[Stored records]
(* ===== verification/Application.v ===== *)
(** * The application model

    The data the workbench shows and commands: the plain types of
    include/rcr/workbench/application/application_model.hpp.  An enumeration that the
    remote protocol fills from a received byte ([static_cast] without a check) has
    [Unnamed] for the values that have no enumerator. *)

From S2P Require Import Prelude Types Bytes.
Local Open Scope Z_scope.

Module EvidenceClass.
Inductive EvidenceClass := Unspecified | Mock | Vcan | Physical | Loopback | Unnamed (byte : Z).
End EvidenceClass.
Notation EvidenceClass := EvidenceClass.EvidenceClass.

#[export] Instance EvidenceClass_eq_dec : EqDecision EvidenceClass.
Proof. solve_decision. Defined.

Definition evidence_to_string (e : EvidenceClass) : string :=
  match e with
  | EvidenceClass.Unspecified => "UNSPECIFIED"
  | EvidenceClass.Mock => "MOCK"
  | EvidenceClass.Vcan => "VCAN"
  | EvidenceClass.Physical => "PHYSICAL"
  | EvidenceClass.Loopback => "LOOPBACK"
  | EvidenceClass.Unnamed _ => "UNKNOWN"
  end.

Definition evidence_code (e : EvidenceClass) : Z :=
  match e with
  | EvidenceClass.Unspecified => 0
  | EvidenceClass.Mock => 1
  | EvidenceClass.Vcan => 2
  | EvidenceClass.Physical => 3
  | EvidenceClass.Loopback => 4
  | EvidenceClass.Unnamed b => b
  end.

Definition evidence_of_code (b : Z) : EvidenceClass :=
  if b =? 0 then EvidenceClass.Unspecified
  else if b =? 1 then EvidenceClass.Mock
  else if b =? 2 then EvidenceClass.Vcan
  else if b =? 3 then EvidenceClass.Physical
  else if b =? 4 then EvidenceClass.Loopback
  else EvidenceClass.Unnamed b.

Module DiagnosticSource.
Inductive DiagnosticSource := Runtime | Communication | Device | Workbench | Test.
End DiagnosticSource.
Notation DiagnosticSource := DiagnosticSource.DiagnosticSource.

Module DiagnosticSeverity.
Inductive DiagnosticSeverity := Info | Warning | Error.
End DiagnosticSeverity.
Notation DiagnosticSeverity := DiagnosticSeverity.DiagnosticSeverity.

#[export] Instance DiagnosticSource_eq_dec : EqDecision DiagnosticSource.
Proof. solve_decision. Defined.
#[export] Instance DiagnosticSeverity_eq_dec : EqDecision DiagnosticSeverity.
Proof. solve_decision. Defined.

Definition diagnostic_source_to_string (s : DiagnosticSource) : string :=
  match s with
  | DiagnosticSource.Runtime => "RUNTIME"
  | DiagnosticSource.Communication => "COMMUNICATION"
  | DiagnosticSource.Device => "DEVICE"
  | DiagnosticSource.Workbench => "WORKBENCH"
  | DiagnosticSource.Test => "TEST"
  end.

Definition diagnostic_severity_to_string (s : DiagnosticSeverity) : string :=
  match s with
  | DiagnosticSeverity.Info => "INFO"
  | DiagnosticSeverity.Warning => "WARNING"
  | DiagnosticSeverity.Error => "ERROR"
  end.

Module CommandStatus.
Inductive CommandStatus :=
  | Accepted | InvalidArgument | NotOpen | Busy | Rejected | Timeout | IoError | Unsupported
  | Unnamed (byte : Z).
End CommandStatus.
Notation CommandStatus := CommandStatus.CommandStatus.

#[export] Instance CommandStatus_eq_dec : EqDecision CommandStatus.
Proof. solve_decision. Defined.

Definition command_status_to_string (s : CommandStatus) : string :=
  match s with
  | CommandStatus.Accepted => "ACCEPTED"
  | CommandStatus.InvalidArgument => "INVALID_ARGUMENT"
  | CommandStatus.NotOpen => "NOT_OPEN"
  | CommandStatus.Busy => "BUSY"
  | CommandStatus.Rejected => "REJECTED"
  | CommandStatus.Timeout => "TIMEOUT"
  | CommandStatus.IoError => "IO_ERROR"
  | CommandStatus.Unsupported => "UNSUPPORTED"
  | CommandStatus.Unnamed _ => "UNKNOWN"
  end.

Definition command_status_code (s : CommandStatus) : Z :=
  match s with
  | CommandStatus.Accepted => 0
  | CommandStatus.InvalidArgument => 1
  | CommandStatus.NotOpen => 2
  | CommandStatus.Busy => 3
  | CommandStatus.Rejected => 4
  | CommandStatus.Timeout => 5
  | CommandStatus.IoError => 6
  | CommandStatus.Unsupported => 7
  | CommandStatus.Unnamed b => b
  end.

Definition command_status_of_code (b : Z) : CommandStatus :=
  if b =? 0 then CommandStatus.Accepted
  else if b =? 1 then CommandStatus.InvalidArgument
  else if b =? 2 then CommandStatus.NotOpen
  else if b =? 3 then CommandStatus.Busy
  else if b =? 4 then CommandStatus.Rejected
  else if b =? 5 then CommandStatus.Timeout
  else if b =? 6 then CommandStatus.IoError
  else if b =? 7 then CommandStatus.Unsupported
  else CommandStatus.Unnamed b.

Module RuntimeModeCode.
Inductive RuntimeModeCode := Disabled | Idle | Active | Hold | Fault | EStop | Unknown | Unnamed (byte : Z).
End RuntimeModeCode.
Notation RuntimeModeCode := RuntimeModeCode.RuntimeModeCode.

#[export] Instance RuntimeModeCode_eq_dec : EqDecision RuntimeModeCode.
Proof. solve_decision. Defined.

Definition mode_code_to_string (m : RuntimeModeCode) : string :=
  match m with
  | RuntimeModeCode.Disabled => "DISABLED"
  | RuntimeModeCode.Idle => "IDLE"
  | RuntimeModeCode.Active => "ACTIVE"
  | RuntimeModeCode.Hold => "HOLD"
  | RuntimeModeCode.Fault => "FAULT"
  | RuntimeModeCode.EStop => "ESTOP"
  | RuntimeModeCode.Unknown | RuntimeModeCode.Unnamed _ => "UNKNOWN"
  end.

Definition mode_code_byte (m : RuntimeModeCode) : Z :=
  match m with
  | RuntimeModeCode.Disabled => 0
  | RuntimeModeCode.Idle => 1
  | RuntimeModeCode.Active => 2
  | RuntimeModeCode.Hold => 3
  | RuntimeModeCode.Fault => 4
  | RuntimeModeCode.EStop => 5
  | RuntimeModeCode.Unknown => 6
  | RuntimeModeCode.Unnamed b => b
  end.

Definition mode_code_of_byte (b : Z) : RuntimeModeCode :=
  if b =? 0 then RuntimeModeCode.Disabled
  else if b =? 1 then RuntimeModeCode.Idle
  else if b =? 2 then RuntimeModeCode.Active
  else if b =? 3 then RuntimeModeCode.Hold
  else if b =? 4 then RuntimeModeCode.Fault
  else if b =? 5 then RuntimeModeCode.EStop
  else if b =? 6 then RuntimeModeCode.Unknown
  else RuntimeModeCode.Unnamed b.

Module RuntimeFaultCode.
Inductive RuntimeFaultCode :=
  | None | Watchdog | InputFault | CommLoss | NodeFault | ProtocolReject | InterlockLost | Internal
  | AckTimeout | Unknown | Unnamed (byte : Z).
End RuntimeFaultCode.
Notation RuntimeFaultCode := RuntimeFaultCode.RuntimeFaultCode.

#[export] Instance RuntimeFaultCode_eq_dec : EqDecision RuntimeFaultCode.
Proof. solve_decision. Defined.

Definition fault_code_to_string (f : RuntimeFaultCode) : string :=
  match f with
  | RuntimeFaultCode.None => "NONE"
  | RuntimeFaultCode.Watchdog => "WATCHDOG"
  | RuntimeFaultCode.InputFault => "INPUT_FAULT"
  | RuntimeFaultCode.CommLoss => "COMM_LOSS"
  | RuntimeFaultCode.NodeFault => "NODE_FAULT"
  | RuntimeFaultCode.ProtocolReject => "PROTOCOL_REJECT"
  | RuntimeFaultCode.InterlockLost => "INTERLOCK_LOST"
  | RuntimeFaultCode.Internal => "INTERNAL"
  | RuntimeFaultCode.AckTimeout => "ACK_TIMEOUT"
  | RuntimeFaultCode.Unknown | RuntimeFaultCode.Unnamed _ => "UNKNOWN"
  end.

Definition fault_code_byte (f : RuntimeFaultCode) : Z :=
  match f with
  | RuntimeFaultCode.None => 0
  | RuntimeFaultCode.Watchdog => 1
  | RuntimeFaultCode.InputFault => 2
  | RuntimeFaultCode.CommLoss => 3
  | RuntimeFaultCode.NodeFault => 4
  | RuntimeFaultCode.ProtocolReject => 5
  | RuntimeFaultCode.InterlockLost => 6
  | RuntimeFaultCode.Internal => 7
  | RuntimeFaultCode.AckTimeout => 8
  | RuntimeFaultCode.Unknown => 9
  | RuntimeFaultCode.Unnamed b => b
  end.

Definition fault_code_of_byte (b : Z) : RuntimeFaultCode :=
  if b =? 0 then RuntimeFaultCode.None
  else if b =? 1 then RuntimeFaultCode.Watchdog
  else if b =? 2 then RuntimeFaultCode.InputFault
  else if b =? 3 then RuntimeFaultCode.CommLoss
  else if b =? 4 then RuntimeFaultCode.NodeFault
  else if b =? 5 then RuntimeFaultCode.ProtocolReject
  else if b =? 6 then RuntimeFaultCode.InterlockLost
  else if b =? 7 then RuntimeFaultCode.Internal
  else if b =? 8 then RuntimeFaultCode.AckTimeout
  else if b =? 9 then RuntimeFaultCode.Unknown
  else RuntimeFaultCode.Unnamed b.

Module RuntimeExitStatus.
Inductive RuntimeExitStatus :=
  Ok | ConfigError | InterfaceError | PermissionError | WorkerFailure | Unknown.
End RuntimeExitStatus.
Notation RuntimeExitStatus := RuntimeExitStatus.RuntimeExitStatus.

#[export] Instance RuntimeExitStatus_eq_dec : EqDecision RuntimeExitStatus.
Proof. solve_decision. Defined.

Definition exit_status_to_string (s : RuntimeExitStatus) : string :=
  match s with
  | RuntimeExitStatus.Ok => "OK"
  | RuntimeExitStatus.ConfigError => "CONFIG_ERROR"
  | RuntimeExitStatus.InterfaceError => "INTERFACE_ERROR"
  | RuntimeExitStatus.PermissionError => "PERMISSION_ERROR"
  | RuntimeExitStatus.WorkerFailure => "WORKER_FAILURE"
  | RuntimeExitStatus.Unknown => "UNKNOWN"
  end.

Module OutputApplyResult.
Inductive OutputApplyResult :=
  Applied | StaleSequence | SessionMismatch | Expired | InvalidMask | NotReady | Unknown
  | Unnamed (byte : Z).
End OutputApplyResult.
Notation OutputApplyResult := OutputApplyResult.OutputApplyResult.

#[export] Instance OutputApplyResult_eq_dec : EqDecision OutputApplyResult.
Proof. solve_decision. Defined.

Definition apply_result_to_string (r : OutputApplyResult) : string :=
  match r with
  | OutputApplyResult.Applied => "APPLIED"
  | OutputApplyResult.StaleSequence => "STALE_SEQUENCE"
  | OutputApplyResult.SessionMismatch => "SESSION_MISMATCH"
  | OutputApplyResult.Expired => "EXPIRED"
  | OutputApplyResult.InvalidMask => "INVALID_MASK"
  | OutputApplyResult.NotReady => "NOT_READY"
  | OutputApplyResult.Unknown | OutputApplyResult.Unnamed _ => "UNKNOWN"
  end.

Definition apply_result_code (r : OutputApplyResult) : Z :=
  match r with
  | OutputApplyResult.Applied => 0
  | OutputApplyResult.StaleSequence => 1
  | OutputApplyResult.SessionMismatch => 2
  | OutputApplyResult.Expired => 3
  | OutputApplyResult.InvalidMask => 4
  | OutputApplyResult.NotReady => 5
  | OutputApplyResult.Unknown => 6
  | OutputApplyResult.Unnamed b => b
  end.

Definition apply_result_of_code (b : Z) : OutputApplyResult :=
  if b =? 0 then OutputApplyResult.Applied
  else if b =? 1 then OutputApplyResult.StaleSequence
  else if b =? 2 then OutputApplyResult.SessionMismatch
  else if b =? 3 then OutputApplyResult.Expired
  else if b =? 4 then OutputApplyResult.InvalidMask
  else if b =? 5 then OutputApplyResult.NotReady
  else if b =? 6 then OutputApplyResult.Unknown
  else OutputApplyResult.Unnamed b.

Module StopReasonCode.
Inductive CommunicationStopReason := None | EventFd | Signal | IoError | SendFailure | Unknown.
End StopReasonCode.
Notation CommunicationStopReason := StopReasonCode.CommunicationStopReason.

#[export] Instance CommunicationStopReason_eq_dec : EqDecision CommunicationStopReason.
Proof. solve_decision. Defined.

Definition stop_reason_to_string (r : CommunicationStopReason) : string :=
  match r with
  | StopReasonCode.None => "NONE"
  | StopReasonCode.EventFd => "EVENTFD"
  | StopReasonCode.Signal => "SIGNAL"
  | StopReasonCode.IoError => "IO_ERROR"
  | StopReasonCode.SendFailure => "SEND_FAILURE"
  | StopReasonCode.Unknown => "UNKNOWN"
  end.

(** A byte and its enumerator determine each other. *)
Lemma evidence_code_of b : evidence_code (evidence_of_code b) = b.
Proof. unfold evidence_of_code. repeat case_match; bools; by subst. Qed.
Lemma mode_code_byte_of b : mode_code_byte (mode_code_of_byte b) = b.
Proof. unfold mode_code_of_byte. repeat case_match; bools; by subst. Qed.
Lemma fault_code_byte_of b : fault_code_byte (fault_code_of_byte b) = b.
Proof. unfold fault_code_of_byte. repeat case_match; bools; by subst. Qed.

(** ** Views *)

Record DiagnosticEvent := mkDiagnosticEvent {
  de_observed_monotonic_ns : Z;
  de_source : DiagnosticSource;
  de_severity : DiagnosticSeverity;
  de_code : string;
  de_message : string;
  de_device_id : string;
  de_run_id : string;
  de_context : string
}.

Record RuntimeStateView := mkRuntimeStateView {
  rv_started : bool;
  rv_stopping : bool;
  rv_scheduler_running : bool;
  rv_interlock_ready : bool;
  rv_mode : RuntimeModeCode;
  rv_fault : RuntimeFaultCode;
  rv_exit_status : RuntimeExitStatus
}.

Record TimingSnapshot := mkTimingSnapshot {
  tv_target_period_ns : Z;
  tv_cycles : Z;
  tv_deadline_misses : Z;
  tv_min_lateness_ns : Z;
  tv_mean_lateness_ns : Z;
  tv_max_lateness_ns : Z;
  tv_fifo_enabled : bool;
  tv_fifo_error : Z;
  tv_affinity_enabled : bool;
  tv_affinity_error : Z;
  tv_worker_error : Z
}.

Record CommunicationView := mkCommunicationView {
  cv_backend : string;
  cv_interface_name : string;
  cv_evidence : EvidenceClass;
  cv_frames_received : Z;
  cv_frames_sent : Z;
  cv_decode_rejects : Z;
  cv_queue_rejects : Z;
  cv_send_would_block_retries : Z;
  cv_wakeups : Z;
  cv_input_queue_capacity : nat;
  cv_input_queue_size : nat;
  cv_input_queue_drop_count : Z;
  cv_input_queue_overflow_latched : bool;
  cv_stop_reason : CommunicationStopReason;
  cv_last_errno : Z
}.

Record DeviceView := mkDeviceView {
  dv_device_id : string;
  dv_node_id : Z;
  dv_ever_seen : bool;
  dv_online : bool;
  dv_restart_latched : bool;
  dv_overflow_fault_latched : bool;
  dv_comm_loss_latched : bool;
  dv_boot_id : Z;
  dv_session_id : Z;
  dv_last_heartbeat_sequence : Z;
  dv_device_fault_code : Z;
  dv_input_bits : Z;
  dv_last_output_mirror : Z;
  dv_heartbeat_age_ns : Z;
  dv_heartbeats : Z;
  dv_status_updates : Z;
  dv_protocol_rejects : Z
}.

Record OutputFeedbackView := mkOutputFeedbackView {
  ov_ack_pending : bool;
  ov_last_sent_session : Z;
  ov_last_sent_sequence : Z;
  ov_last_sent_time_ns : Z;
  ov_last_ack_session : Z;
  ov_last_ack_sequence : Z;
  ov_last_ack_result : OutputApplyResult;
  ov_last_ack_time_ns : Z;
  ov_ack_timeout_count : Z;
  ov_unexpected_ack_count : Z
}.

Record RuntimeTelemetrySnapshot := mkTelemetry {
  ts_observed_monotonic_ns : Z;
  ts_runtime : RuntimeStateView;
  ts_timing : TimingSnapshot;
  ts_communication : CommunicationView;
  ts_device : DeviceView;
  ts_output : OutputFeedbackView;
  ts_position_reached : bool;
  ts_cell_ready : bool;
  ts_cell_modbus_online : bool;
  ts_cell_ready_do0_requested : bool;
  ts_cell_ready_do0_confirmed : bool;
  ts_cell_ready_do0_status : Z;
  ts_diagnostics : list DiagnosticEvent
}.

#[export] Instance Telemetry_eta : Eta RuntimeTelemetrySnapshot :=
  mkEta _ (fun t => mkTelemetry (ts_observed_monotonic_ns t) (ts_runtime t) (ts_timing t)
    (ts_communication t) (ts_device t) (ts_output t) (ts_position_reached t) (ts_cell_ready t)
    (ts_cell_modbus_online t) (ts_cell_ready_do0_requested t) (ts_cell_ready_do0_confirmed t)
    (ts_cell_ready_do0_status t) (ts_diagnostics t)).

(** ** Commands *)

Record DigitalOutputRequest := mkDigitalOutputRequest {
  dr_session_id : Z;
  dr_sequence : Z;
  dr_valid_for_ms : Z;
  dr_mask : Z;
  dr_values : Z
}.

Record CommandReply := mkCommandReply {
  cr_status : CommandStatus;
  cr_from_state : RuntimeModeCode;
  cr_to_state : RuntimeModeCode;
  cr_message : string
}.

Definition reply_accepted (r : CommandReply) : bool := cr_status r ==? CommandStatus.Accepted.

WORK TO COMPLETE:
Using the entries above, return exactly the lines from the line with "de_run_id : string;" to the line with "ov_last_sent_sequence : Z;", counting both of those lines.

YOUR RESPONSE:
  de_run_id : string;
  de_context : string
}.

Record RuntimeStateView := mkRuntimeStateView {
  rv_started : bool;
  rv_stopping : bool;
  rv_scheduler_running : bool;
  rv_interlock_ready : bool;
  rv_mode : RuntimeModeCode;
  rv_fault : RuntimeFaultCode;
  rv_exit_status : RuntimeExitStatus
}.

Record TimingSnapshot := mkTimingSnapshot {
  tv_target_period_ns : Z;
  tv_cycles : Z;
  tv_deadline_misses : Z;
  tv_min_lateness_ns : Z;
  tv_mean_lateness_ns : Z;
  tv_max_lateness_ns : Z;
  tv_fifo_enabled : bool;
  tv_fifo_error : Z;
  tv_affinity_enabled : bool;
  tv_affinity_error : Z;
  tv_worker_error : Z
}.

Record CommunicationView := mkCommunicationView {
  cv_backend : string;
  cv_interface_name : string;
  cv_evidence : EvidenceClass;
  cv_frames_received : Z;
  cv_frames_sent : Z;
  cv_decode_rejects : Z;
  cv_queue_rejects : Z;
  cv_send_would_block_retries : Z;
  cv_wakeups : Z;
  cv_input_queue_capacity : nat;
  cv_input_queue_size : nat;
  cv_input_queue_drop_count : Z;
  cv_input_queue_overflow_latched : bool;
  cv_stop_reason : CommunicationStopReason;
  cv_last_errno : Z
}.

Record DeviceView := mkDeviceView {
  dv_device_id : string;
  dv_node_id : Z;
  dv_ever_seen : bool;
  dv_online : bool;
  dv_restart_latched : bool;
  dv_overflow_fault_latched : bool;
  dv_comm_loss_latched : bool;
  dv_boot_id : Z;
  dv_session_id : Z;
  dv_last_heartbeat_sequence : Z;
  dv_device_fault_code : Z;
  dv_input_bits : Z;
  dv_last_output_mirror : Z;
  dv_heartbeat_age_ns : Z;
  dv_heartbeats : Z;
  dv_status_updates : Z;
  dv_protocol_rejects : Z
}.

Record OutputFeedbackView := mkOutputFeedbackView {
  ov_ack_pending : bool;
  ov_last_sent_session : Z;
  ov_last_sent_sequence : Z;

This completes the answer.